Didier Grumbach : "Paris est clairement la capitale de la création"

Le président de la Fédération française de la couture, du prêt-à-porter, des couturiers et des créateurs de mode, qui orchestre les défilés de la Semaine de la mode revient sur l'histoire de cet événement.

Propos recueillis par 

Publié le 26 septembre 2012 à 12h14, modifié le 28 janvier 2014 à 10h36

Temps de Lecture 5 min.

Didier Grumbach, président de la Fédération française de la couture du prêt-à-porter des couturiers et des créateurs de mode.

La semaine de la mode parisienne a ouvert ses portes mardi 25 septembre. Jusqu'au 3 octobre, les créateurs vont présenter leur collection de prêt-à-porter pour la saison printemps-été 2013. Didier Grumbach, président de la Fédération française de la couture du prêt-à-porter des couturiers et des créateurs de mode revient sur l'histoire et la signification de ce rendez-vous dans la Ville Lumière.

Paris est souvent présentée comme la capitale historique de la mode…

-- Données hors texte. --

(** * Federated GAN round logic: gans/gan_training_tf_fns.py

    A shallow embedding of the client and server round functions and of the
    two training-step factories.  Tensors carry float32 values (the binary32
    instance of the Standard Library's [spec_float]); the two Keras models are
    lists of variable cells; the mutable [ServerState] objects and their
    counter dictionaries live in a store addressed by references.

    Three things are taken as TensorFlow has them.  The float32 kernels
    flush subnormal numbers to zero.  Counters and example counts are int32
    tensors: their sums wrap around at [2^31].  The two round functions are
    [tf.function]s: an exception of the Python body is raised while the
    graph is built, before any of its operations has run.

    The counters of a [ClientOutput] are an [OrderedDict], walked in the
    order of insertion.  The counters of a [ServerState] are never walked,
    and are kept as a finite map. *)

From Stdlib Require Import ZArith Bool List String Lia.
From Stdlib Require Import Floats.SpecFloat.
From stdpp Require Import gmap strings list fin_maps.

(** ** float32 arithmetic *)

Module F32.

Definition prec : Z := 24.
Definition emax : Z := 128.

Definition valid (x : spec_float) : bool := valid_binary prec emax x.

(** A nonzero number below the smallest normal float32, [2^-126]. *)
Definition is_subnormal (x : spec_float) : bool :=
  match x with
  | S754_finite _ m e => (Z.pos (digits2_pos m) + e <=? -126)%Z
  | _ => false
  end.

(** Flush to zero: the kernels read a subnormal operand, and write a
    subnormal result, as the zero of its sign. *)
Definition flush (x : spec_float) : spec_float :=
  match x with
  | S754_finite s _ _ => if is_subnormal x then S754_zero s else x
  | _ => x
  end.

(** An exponent range in which no product of two float32 numbers underflows:
    a product is flushed when it is below [2^-126] once rounded to 24 bits. *)
Definition wide_emax : Z := 1024.

Definition add (x y : spec_float) : spec_float :=
  flush (SFadd prec emax (flush x) (flush y)).
Definition sub (x y : spec_float) : spec_float :=
  flush (SFsub prec emax (flush x) (flush y)).
Definition mul (x y : spec_float) : spec_float :=
  let rounded := SFmul prec wide_emax (flush x) (flush y) in
  if is_subnormal rounded then flush rounded
  else SFmul prec emax (flush x) (flush y).

(** [tf.cast(n, tf.float32)] of an integer tensor. *)
Definition of_Z (n : Z) : spec_float := binary_normalize prec emax n 0 false.

(** [tf.math.is_finite]. *)
Definition is_finite (x : spec_float) : bool :=
  match x with
  | S754_zero _ | S754_finite _ _ _ => true
  | S754_infinity _ | S754_nan => false
  end.

Definition is_zero (x : spec_float) : bool :=
  match x with
  | S754_zero _ => true
  | _ => false
  end.

(** The literals of the source. *)
Definition zero : spec_float := S754_zero false.                       (* 0.0 *)
Definition one : spec_float := S754_finite false 8388608 (-23).        (* 1.0 *)
Definition neg_one : spec_float := S754_finite true 8388608 (-23).     (* -1.0 *)
Definition ten : spec_float := S754_finite false 10485760 (-20).       (* 10.0 *)
Definition lr_0_0005 : spec_float := S754_finite false 8589935 (-34).  (* 0.0005 *)
Definition lr_0_005 : spec_float := S754_finite false 10737418 (-31).  (* 0.005 *)

(** Equality of the numbers two floats denote: the two zeros are the same
    number. *)
Definition same_number (x y : spec_float) : Prop :=
  x = y ∨ (is_zero x = true ∧ is_zero y = true).

End F32.

(** ** int32 arithmetic *)

(** The value of an int32 tensor is an integer from [-2^31] up to [2^31];
    a sum that leaves the range wraps around. *)
Module Int32.

Definition in_range (z : Z) : Prop := (-2147483648 ≤ z < 2147483648)%Z.

Definition wrap (z : Z) : Z := ((z + 2147483648) `mod` 4294967296 - 2147483648)%Z.

Definition add (x y : Z) : Z := wrap (x + y).

End Int32.

(** ** Tensors *)

Record Tensor := { shape : list nat; data : list spec_float }.

(** A batch is a tensor seen along its leading dimension: the list of its
    rows.  [tf.shape(b)[0]] is [length b] and [b[0:n]] is [take n b]. *)
Definition Batch : Type := list (list spec_float).

Inductive exn :=
  | ValueError            (* structure or shape mismatch *)
  | KeyError (key : string)
  | ReferenceError.       (* a reference to no object of the store *)

Inductive outcome (A : Type) :=
  | Ok (a : A)
  | Raise (e : exn).
Arguments Ok {A} a.
Arguments Raise {A} e.

#[global] Instance outcome_ret : MRet outcome := λ A a, Ok a.
#[global] Instance outcome_bind : MBind outcome := λ A B k m,
  match m with
  | Ok a => k a
  | Raise e => Raise e
  end.

Definition zeros_like (t : Tensor) : Tensor :=
  {| shape := shape t; data := (λ _, F32.zero) <$> data t |}.

(** [c * t] for a Python float [c]. *)
Definition scalar_mul (c : spec_float) (t : Tensor) : Tensor :=
  {| shape := shape t; data := F32.mul c <$> data t |}.

(** [tf.subtract] on tensors of one shape.  Broadcasting between different
    shapes is not modelled: the call raises. *)
Definition tf_subtract (a b : Tensor) : outcome Tensor :=
  if decide (shape a = shape b)
  then Ok {| shape := shape a; data := zip_with F32.sub (data a) (data b) |}
  else Raise ValueError.

(** [tf.nest.map_structure(f, xs, ys)] on two flat lists: the structures are
    compared before [f] is applied anywhere. *)
Fixpoint traverse2 {A B C} (f : A → B → outcome C) (xs : list A) (ys : list B)
    : outcome (list C) :=
  match xs, ys with
  | x :: xs', y :: ys' => c ← f x y; cs ← traverse2 f xs' ys'; mret (c :: cs)
  | _, _ => mret []
  end.

Definition assert_same_structure {A B} (xs : list A) (ys : list B) : outcome unit :=
  if decide (length xs = length ys) then Ok () else Raise ValueError.

Definition map_structure2 {A B C} (f : A → B → outcome C) (xs : list A) (ys : list B)
    : outcome (list C) :=
  assert_same_structure xs ys;; traverse2 f xs ys.

(** ** Variables and models *)

Record TfVariable := { trainable : bool; value : Tensor }.

(** [v.assign(t)]: the shape of a variable is fixed. *)
Definition assign (v : TfVariable) (t : Tensor) : outcome TfVariable :=
  if decide (shape (value v) = shape t)
  then Ok {| trainable := trainable v; value := t |}
  else Raise ValueError.

Record Model := { weights : list TfVariable }.

Definition trainable_variables (m : Model) : list TfVariable :=
  List.filter trainable (weights m).

(** The variables of [trainable_variables] are the very cells of [weights]:
    writing them is writing the trainable cells of the model, in order. *)
Fixpoint write_trainable (ws : list TfVariable) (new : list TfVariable) : list TfVariable :=
  match ws with
  | [] => []
  | v :: ws' =>
      if trainable v then
        match new with
        | n :: new' => n :: write_trainable ws' new'
        | [] => v :: ws'
        end
      else v :: write_trainable ws' new
  end.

Didier Grumbach : La semaine parisienne est la plus ancienne et la plus internationale. La haute couture s'est établie sous le second Empire mais l'influence de Paris s'est encore renforcée après le krach de 1929. Les couturiers français vendaient leurs modèles aux magasins et aux confectionneurs du monde entier avec les droits de les reproduire. En d'autres termes, Paris était un bureau de style pour la mode mondiale. C'était clairement la capitale de la création. A l'époque, le prêt-à-porter n'existait pas et on pensait que seul l'artisanat pouvait être créatif. On contestait tout à fait que la confection puisse l'être également. C'est seulement au milieu des années 1960 que des maisons majeures comme  Yves Saint Laurent, Givenchy, Courrèges, Ungaro et d'autres ont signé des modèles de prêt-à-porter. Cependant, le prêt-à-porter des couturiers est né dans les années 1950.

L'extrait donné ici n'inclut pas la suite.